─── Study material

Lemma rollout_of_settled n : 0 < n < 2 ^ 31 → settled_rollout (PU := podutils_conditions) (decode_partition n) (rollout_of n).
Proof.
  intros Hn. constructor; try done.
  - intros p. by eexists.
  - intros p i. split; [done|]. split; [done|]. by repeat constructor.
  - intros p i. cbn. unfold revision, map_str, sample_revision_pod. cbn [pod_Labels set_pod_Labels].
    rewrite lookup_singleton_eq. cbn. destruct (Z.leb_spec p i); split; intros; try done; lia.
  - intros p Hp. cbn in *. unfold decode_partition. by rewrite Atoi_Itoa by lia.
Qed.


Lemma eleven_runs : ∃ o p,
  runs_in (rollout_world (EQ := spec_equality_dec) (decode_partition 11) (rollout_of 11))
    (Partition_Reconcile (PU := podutils_conditions) 5000 "default" "moco-test") 10 o p.
Proof. apply runs_in_total. intros p c. apply rollout_world_total. Qed.

Lemma rollout_stalls_with_eleven_witness :
  ∃ o p, runs_in (rollout_world (EQ := spec_equality_dec) (decode_partition 11) (rollout_of 11))
           (Partition_Reconcile (PU := podutils_conditions) 5000 "default" "moco-test") 10 o p ∧ o = Return 30000 ∧ p = 10.
Proof.
  destruct eleven_runs as (o & p & Hrun). exists o, p. split; [exact Hrun|].
  apply (rollout_stalls_with_eleven (EQ := spec_equality_dec) (PU := podutils_conditions) (decode_partition 11) 5000 (rollout_of 11)
    "default" "moco-test"); [by apply rollout_of_settled|reflexivity|exact Hrun].
Defined.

──────

> [Aim of the task] Display each line of the data where "done" occurs.

> [Solution]
  intros Hn. constructor; try done.
  - intros p i. split; [done|]. split; [done|]. by repeat constructor.
    rewrite lookup_singleton_eq. cbn. destruct (Z.leb_spec p i); split; intros; try done; lia.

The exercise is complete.